─── PROVIDED DATA

(** * bike_mapper: the map front end (selection, hover, route requests)

    A shallow embedding of the browser script of the Mapbox front end, in
    its latest version (grouped paths with hierarchies, the route-info
    panel): the script's global variables, the part of the map object and of
    the page it reads and writes, and one function per event handler.  The
    browser delivers events one at a time and every handler runs to its
    end, so a run of the page is a fold of the handlers over a list of
    events; a [fetch] that was started settles as an event of its own.

    What the script uses and does not define is modelled by its interface:
    - the map (Mapbox GL): a store of feature states keyed by the feature id
      as the script passes it, a cursor style, the data of the route source
      and the listeners registered with [once];
    - the page: the generate button, the route-info panel with its two text
      elements, and the slider, all present under the ids the script looks
      up;
    - the grouped-paths dataset and the response of the route service, in
      the shapes the script tells apart.
    [console.log] is left out. *)

From Stdlib Require Import ZArith QArith Qround Floats Ascii DecimalString
  DecimalN Lia.
From stdpp Require Import gmap strings list.

Local Open Scope Z_scope.
Local Open Scope string_scope.

(** ** Values *)

(** A feature identifier as JSON carries it: a number (the OSM id copied
    from [properties.id]) or a string.  [===] is equality of the two
    variants; a number never equals a string. *)
Inductive ident :=
| IdNum (n : Z)
| IdStr (s : string).

#[global] Instance ident_eq_dec : EqDecision ident.
Proof. solve_decision. Defined.

#[global] Instance ident_countable : Countable ident.
Proof.
  refine (inj_countable'
            (fun i => match i return Z + string with
                      | IdNum n => inl n
                      | IdStr s => inr s
                      end)
            (fun x => match x with inl n => IdNum n | inr s => IdStr s end) _).
  intros []; reflexivity.
Defined.

(** [if (x.id)]: [0] and the empty string are falsy. *)
Definition truthy (i : ident) : bool :=
  match i with
  | IdNum n => negb (n =? 0)%Z
  | IdStr s => negb (bool_decide (s = ""))
  end.

(** [e.lngLat.toArray()]: a pair of JS numbers. *)
Definition lnglat : Type := float * float.

(** An entry of the [features] array: [{id: ..., coordinates: ...}], with
    [coordinates: null] as [None]. *)
Record feature := Feature {
  f_id : ident;
  coordinates : option lnglat
}.

(** Geometry handed to [setData]: a feature collection, each feature a
    line of points. *)
Definition feature_collection : Type := list (list lnglat).

(** ** The grouped-paths dataset ([data/grouped_paths.json]) *)

(** A member of a path group: an object that may carry an [id]. *)
Record member := Member { m_id : option ident }.

(** An entry of a path group: a member, or a nested array of members. *)
Inductive item :=
| ItemMember (m : member)
| ItemNested (sub : list member).

(** The value stored under a group name: an array, or something else. *)
Inductive path_value :=
| PathArray (items : list item)
| PathOther.

(** [groupedPaths]: [{}] until the dataset is loaded, then an object that
    may have a [hierarchy] and a [paths] member. *)
Record grouped := Grouped {
  hierarchy : option (gmap string (list string));
  paths : option (gmap string path_value)
}.

(** What [obj[key]] evaluates to on an object parsed from JSON: its own
    member, or a member every object inherits from [Object.prototype]
    (a function, or the prototype itself for [__proto__]), or
    [undefined]. *)
Inductive property (V : Type) :=
| Own (v : V)
| Inherited
| Undefined.
Arguments Own {V} v.
Arguments Inherited {V}.
Arguments Undefined {V}.

Definition Object_prototype_keys : list string :=
  [ "constructor"; "hasOwnProperty"; "isPrototypeOf"; "propertyIsEnumerable";
    "toLocaleString"; "toString"; "valueOf"; "__proto__";
    "__defineGetter__"; "__defineSetter__"; "__lookupGetter__";
    "__lookupSetter__" ].

Definition get_property {V} (o : gmap string V) (key : string) : property V :=
  match o !! key with
  | Some v => Own v
  | None => if bool_decide (key ∈ Object_prototype_keys) then Inherited
            else Undefined
  end.

(** ** The map surface *)

(** The feature state of one feature: the keys set so far. *)
Record fstate := FState {
  hover : option bool;
  selected : option bool
}.

Definition merge_fstate (patch old : fstate) : fstate :=
  {| hover := match hover patch with Some b => Some b | None => hover old end;
     selected := match selected patch with
                 | Some b => Some b
                 | None => selected old
                 end |}.

(** A call the script makes on the map's feature states. *)
Record call := SetFeatureState { call_id : ident; call_state : fstate }.

(** The role of a marker a pending [map.once('click', ...)] will place. *)
Inductive role := StartRole | EndRole.

(** ** Route requests *)

(** The JSON body of the POST. *)
Record request := Request {
  req_start : lnglat;
  req_end : lnglat;
  following_weight : string;
  preferred_routes : list ident
}.

(** The body of a successful response, as [generateRoute] tells the two
    shapes apart: an object with a [geojson] member and the two metrics, or
    anything else (a bare feature collection).  A metric that is missing
    reads as [undefined], which every use in [showRouteInfo] turns into
    [nan]. *)
Inductive route_body :=
| WithGeojson (geojson : feature_collection)
              (distance_meters travel_time_seconds : float)
| Bare (fc : feature_collection).

(** How a [fetch] settles: the request fails, or a response arrives with
    a status and a body that parses as JSON or does not. *)
Inductive settlement :=
| NetworkError
| Response (status : Z) (body : option route_body).

(** What index.html gives the controls when the page loads. *)
Record controls := Controls {
  slider0 : string;
  button_text0 : string;
  routeInfo_hidden0 : bool
}.

(** ** The state of the page *)

Record world := World {
  (* the script's globals *)
  features : list feature;
  startPoint : option lnglat;
  endPoint : option lnglat;
  groupedPaths : grouped;
  hoveredFeatureId : option ident;
  previous_cursor : string;
  (* the map *)
  featureState : gmap ident fstate;
  calls : list call;
  cursor : string;
  route : feature_collection;
  once_click : list role;
  (* the page *)
  button_pulsing : bool;
  button_disabled : bool;
  button_text : string;
  routeInfo_hidden : bool;
  routeDistance : string;
  routeTime : string;
  slider : string;
  (* the outside *)
  alerts : list string;
  in_flight : list request;
  dispatched : nat
}.

(** Assignment to one component of the state. *)

Definition set_features v (w : world) : world :=
  World v (startPoint w) (endPoint w) (groupedPaths w) (hoveredFeatureId w)
    (previous_cursor w) (featureState w) (calls w) (cursor w) (route w)
    (once_click w) (button_pulsing w) (button_disabled w) (button_text w)
    (routeInfo_hidden w) (routeDistance w) (routeTime w) (slider w)
    (alerts w) (in_flight w) (dispatched w).

Definition set_startPoint v (w : world) : world :=
  World (features w) v (endPoint w) (groupedPaths w) (hoveredFeatureId w)
    (previous_cursor w) (featureState w) (calls w) (cursor w) (route w)
    (once_click w) (button_pulsing w) (button_disabled w) (button_text w)
    (routeInfo_hidden w) (routeDistance w) (routeTime w) (slider w)
    (alerts w) (in_flight w) (dispatched w).

Definition set_endPoint v (w : world) : world :=
  World (features w) (startPoint w) v (groupedPaths w) (hoveredFeatureId w)
    (previous_cursor w) (featureState w) (calls w) (cursor w) (route w)
    (once_click w) (button_pulsing w) (button_disabled w) (button_text w)
    (routeInfo_hidden w) (routeDistance w) (routeTime w) (slider w)
    (alerts w) (in_flight w) (dispatched w).

Definition set_groupedPaths v (w : world) : world :=
  World (features w) (startPoint w) (endPoint w) v (hoveredFeatureId w)
    (previous_cursor w) (featureState w) (calls w) (cursor w) (route w)
    (once_click w) (button_pulsing w) (button_disabled w) (button_text w)
    (routeInfo_hidden w) (routeDistance w) (routeTime w) (slider w)
    (alerts w) (in_flight w) (dispatched w).

Definition set_hoveredFeatureId v (w : world) : world :=
  World (features w) (startPoint w) (endPoint w) (groupedPaths w) v
    (previous_cursor w) (featureState w) (calls w) (cursor w) (route w)
    (once_click w) (button_pulsing w) (button_disabled w) (button_text w)
    (routeInfo_hidden w) (routeDistance w) (routeTime w) (slider w)
    (alerts w) (in_flight w) (dispatched w).

Definition set_previous_cursor v (w : world) : world :=
  World (features w) (startPoint w) (endPoint w) (groupedPaths w)
    (hoveredFeatureId w) v (featureState w) (calls w) (cursor w) (route w)
    (once_click w) (button_pulsing w) (button_disabled w) (button_text w)
    (routeInfo_hidden w) (routeDistance w) (routeTime w) (slider w)
    (alerts w) (in_flight w) (dispatched w).

Definition set_featureState v (w : world) : world :=
  World (features w) (startPoint w) (endPoint w) (groupedPaths w)
    (hoveredFeatureId w) (previous_cursor w) v (calls w) (cursor w)
    (route w) (once_click w) (button_pulsing w) (button_disabled w)
    (button_text w) (routeInfo_hidden w) (routeDistance w) (routeTime w)
    (slider w) (alerts w) (in_flight w) (dispatched w).

Definition set_calls v (w : world) : world :=
  World (features w) (startPoint w) (endPoint w) (groupedPaths w)
    (hoveredFeatureId w) (previous_cursor w) (featureState w) v (cursor w)
    (route w) (once_click w) (button_pulsing w) (button_disabled w)
    (button_text w) (routeInfo_hidden w) (routeDistance w) (routeTime w)
    (slider w) (alerts w) (in_flight w) (dispatched w).

Definition set_cursor v (w : world) : world :=
  World (features w) (startPoint w) (endPoint w) (groupedPaths w)
    (hoveredFeatureId w) (previous_cursor w) (featureState w) (calls w) v
    (route w) (once_click w) (button_pulsing w) (button_disabled w)
    (button_text w) (routeInfo_hidden w) (routeDistance w) (routeTime w)
    (slider w) (alerts w) (in_flight w) (dispatched w).

Definition set_route v (w : world) : world :=
  World (features w) (startPoint w) (endPoint w) (groupedPaths w)
    (hoveredFeatureId w) (previous_cursor w) (featureState w) (calls w)
    (cursor w) v (once_click w) (button_pulsing w) (button_disabled w)
    (button_text w) (routeInfo_hidden w) (routeDistance w) (routeTime w)
    (slider w) (alerts w) (in_flight w) (dispatched w).

Definition set_once_click v (w : world) : world :=
  World (features w) (startPoint w) (endPoint w) (groupedPaths w)
    (hoveredFeatureId w) (previous_cursor w) (featureState w) (calls w)
    (cursor w) (route w) v (button_pulsing w) (button_disabled w)
    (button_text w) (routeInfo_hidden w) (routeDistance w) (routeTime w)
    (slider w) (alerts w) (in_flight w) (dispatched w).

Definition set_button_pulsing v (w : world) : world :=
  World (features w) (startPoint w) (endPoint w) (groupedPaths w)
    (hoveredFeatureId w) (previous_cursor w) (featureState w) (calls w)
    (cursor w) (route w) (once_click w) v (button_disabled w)
    (button_text w) (routeInfo_hidden w) (routeDistance w) (routeTime w)
    (slider w) (alerts w) (in_flight w) (dispatched w).

Definition set_button_disabled v (w : world) : world :=
  World (features w) (startPoint w) (endPoint w) (groupedPaths w)
    (hoveredFeatureId w) (previous_cursor w) (featureState w) (calls w)
    (cursor w) (route w) (once_click w) (button_pulsing w) v (button_text w)
    (routeInfo_hidden w) (routeDistance w) (routeTime w) (slider w)
    (alerts w) (in_flight w) (dispatched w).

Definition set_button_text v (w : world) : world :=
  World (features w) (startPoint w) (endPoint w) (groupedPaths w)
    (hoveredFeatureId w) (previous_cursor w) (featureState w) (calls w)
    (cursor w) (route w) (once_click w) (button_pulsing w)
    (button_disabled w) v (routeInfo_hidden w) (routeDistance w)
    (routeTime w) (slider w) (alerts w) (in_flight w) (dispatched w).

Definition set_routeInfo_hidden v (w : world) : world :=
  World (features w) (startPoint w) (endPoint w) (groupedPaths w)
    (hoveredFeatureId w) (previous_cursor w) (featureState w) (calls w)
    (cursor w) (route w) (once_click w) (button_pulsing w)
    (button_disabled w) (button_text w) v (routeDistance w) (routeTime w)
    (slider w) (alerts w) (in_flight w) (dispatched w).

Definition set_routeDistance v (w : world) : world :=
  World (features w) (startPoint w) (endPoint w) (groupedPaths w)
    (hoveredFeatureId w) (previous_cursor w) (featureState w) (calls w)
    (cursor w) (route w) (once_click w) (button_pulsing w)
    (button_disabled w) (button_text w) (routeInfo_hidden w) v (routeTime w)
    (slider w) (alerts w) (in_flight w) (dispatched w).

Definition set_routeTime v (w : world) : world :=
  World (features w) (startPoint w) (endPoint w) (groupedPaths w)
    (hoveredFeatureId w) (previous_cursor w) (featureState w) (calls w)
    (cursor w) (route w) (once_click w) (button_pulsing w)
    (button_disabled w) (button_text w) (routeInfo_hidden w)
    (routeDistance w) v (slider w) (alerts w) (in_flight w) (dispatched w).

──────

(EXERCISE): Please transcribe exactly the lines above from the line that has "Record fstate := FState" up to and including the line that has "(** What index.html"; no other line belongs in the answer.

(ANSWER FOR THIS EXERCISE):
Record fstate := FState {
  hover : option bool;
  selected : option bool
}.

Definition merge_fstate (patch old : fstate) : fstate :=
  {| hover := match hover patch with Some b => Some b | None => hover old end;
     selected := match selected patch with
                 | Some b => Some b
                 | None => selected old
                 end |}.

(** A call the script makes on the map's feature states. *)
Record call := SetFeatureState { call_id : ident; call_state : fstate }.

(** The role of a marker a pending [map.once('click', ...)] will place. *)
Inductive role := StartRole | EndRole.

(** ** Route requests *)

(** The JSON body of the POST. *)
Record request := Request {
  req_start : lnglat;
  req_end : lnglat;
  following_weight : string;
  preferred_routes : list ident
}.

(** The body of a successful response, as [generateRoute] tells the two
    shapes apart: an object with a [geojson] member and the two metrics, or
    anything else (a bare feature collection).  A metric that is missing
    reads as [undefined], which every use in [showRouteInfo] turns into
    [nan]. *)
Inductive route_body :=
| WithGeojson (geojson : feature_collection)
              (distance_meters travel_time_seconds : float)
| Bare (fc : feature_collection).

(** How a [fetch] settles: the request fails, or a response arrives with
    a status and a body that parses as JSON or does not. *)
Inductive settlement :=
| NetworkError
| Response (status : Z) (body : option route_body).

(** What index.html gives the controls when the page loads. *)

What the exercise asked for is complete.